◆ **Extracted information**:
Lemma pbody_safe cs s store c : c ∈ cs → psafe anything cs tt (pbody_of s store c).
Proof.
  intros Hc. destruct c as [binding status body|binding ref]; unfold pbody; (apply safe_bind; [done|]).
  - assert (∀ p : prog pcmd string, psafe anything cs tt p → psafe (λ cs g _, psafe anything cs g (Ret tt : prog pcmd unit)) cs tt p) as Hp.
    { clear. intros p. revert cs. induction p as [a|c k IH]; intros cs; [done|]. cbn [safe]. intros Hp cs1 g s o Hc Hg Hi.
      destruct (Hp cs1 g s o Hc Hg Hi) as ([]&?&?&?). exists tt. split; [done|]. split; [done|]. by apply IH. }
    apply Hp. unfold maybeShrinkMCP. destruct (Z.eqb_spec status 200) as [->|]; [|done]. simpl. destruct (negb _); [done|].
    destruct binding as [[run gen]|]; [|done]. by apply apply_safe.
  - unfold servePayloadRetrieve. destruct (default _ binding) as [run gen]. apply safe_bind; [done|]. unfold Retrieve.
    destruct (negb _); [done|]. destruct (String.eqb ref ""); [done|]. destruct (String.eqb run ""); [done|].
    apply psafe_do; done.
Qed.

Lemma phistory_inv s store l : pinv (w_calls (phistory_of s store l)) tt (w_server (phistory_of s store l)).
Proof.
  destruct (pool_invariant (S:=Stash) (pbody_of s store) pass (λ _ _ : unit, True) pinv) with
    (g := tt) (w := Programs.mkWorld (cmd:=pcmd) (A:=unit) (call:=pcall) new_stash [] []) (l := l) as ([]&_&Hi&_).
  - intros cs [] c st Hi k v d Hk. eapply stashed_mono; [|by eapply Hi]. set_solver.
  - intros cs [] c Hc. by apply pbody_safe.
  - intros cs [] e st Hi. exists tt. split; [done|]. intros k v d. simpl. intros [Hk _]%map_lookup_filter_Some. by eapply Hi.
  - split; [|done]. intros k v d. simpl. by rewrite lookup_empty.
  - exact Hi.
Qed.

(** C33. Whatever calls, failures and expiries interleave, a retrieval served for a
    run and generation, whatever reference it presents, returns a result that some
    tool call stashed under that very key; when neither run identifier holds a
    colon, the call was made by that run in that generation.  (Identifiers with a
    colon are accepted by the server: see [colon_id_reads_other_run].) *)
Theorem payload_isolated s store l run gen ref out :
  (Programs.run (S:=Stash) (servePayloadRetrieve marshal_raw s store (Some (run, gen)) ref) [] (w_server (phistory_of s store l))).2
    = RpcResult out →
  ∃ run' gen' ref' body env inner, CShrink (Some (run', gen')) 200 body ∈ w_calls (phistory_of s store l) ∧
    inner_of body = Some (env, inner) ∧ marshal_raw inner = Some out ∧
    valueKey run' gen' ref' = valueKey run gen ref ∧
    (no_colon run → no_colon run' → run' = run ∧ gen' = gen).
Proof.
  pose proof (phistory_inv s store l) as Hi. unfold servePayloadRetrieve, Retrieve. simpl.
  destruct (negb _); [done|]. destruct (String.eqb ref ""); [done|]. destruct (String.eqb run ""); [done|]. simpl.
  destruct (values _ !! _) as [[v d]|] eqn:Hv; [|done]. simpl.
  destruct (marshal_raw v) as [result|] eqn:Hm; [|done]. intros [= ->].
  destruct (Hi _ _ _ Hv) as (r&g&x&body&env&Hk&Hc&Hin). exists r, g, x, body, env, v. split_and!; try done.
  intros Hrun Hr. by apply valueKey_inj in Hk as (<-&<-&_).
Qed.
End shrink.

(** ** The quota *)

(** A reservation: budget, bytes, and whether it fitted. *)
Notation reservation := (string * Z * bool)%type.

Definition amount (b : string) (r : reservation) : Z := if String.eqb r.1.1 b then r.1.2 else 0.
Definition fitted (b : string) (r : reservation) : Z := if r.2 then amount b r else 0.
Definition spent (b : string) (c : string * string * Z) : Z := if String.eqb c.1.1 b then c.2 else 0.

Lemma amount_res b b' n p : amount b (b', n, p) = if String.eqb b' b then n else 0.
Proof. done. Qed.

Lemma fitted_res b b' n p : fitted b (b', n, p) = if p then if String.eqb b' b then n else 0 else 0.
Proof. done. Qed.

Lemma spent_one b b' k n : sumZ (spent b) [(b', k, n)] = if String.eqb b' b then n else 0.
Proof. unfold sumZ, spent. simpl. lia. Qed.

◆ **Exercise description**:
Show the lines of the records that contain the word "pcmd".

◆ **Exercise solution**:
  - assert (∀ p : prog pcmd string, psafe anything cs tt p → psafe (λ cs g _, psafe anything cs g (Ret tt : prog pcmd unit)) cs tt p) as Hp.
    (g := tt) (w := Programs.mkWorld (cmd:=pcmd) (A:=unit) (call:=pcall) new_stash [] []) (l := l) as ([]&_&Hi&_).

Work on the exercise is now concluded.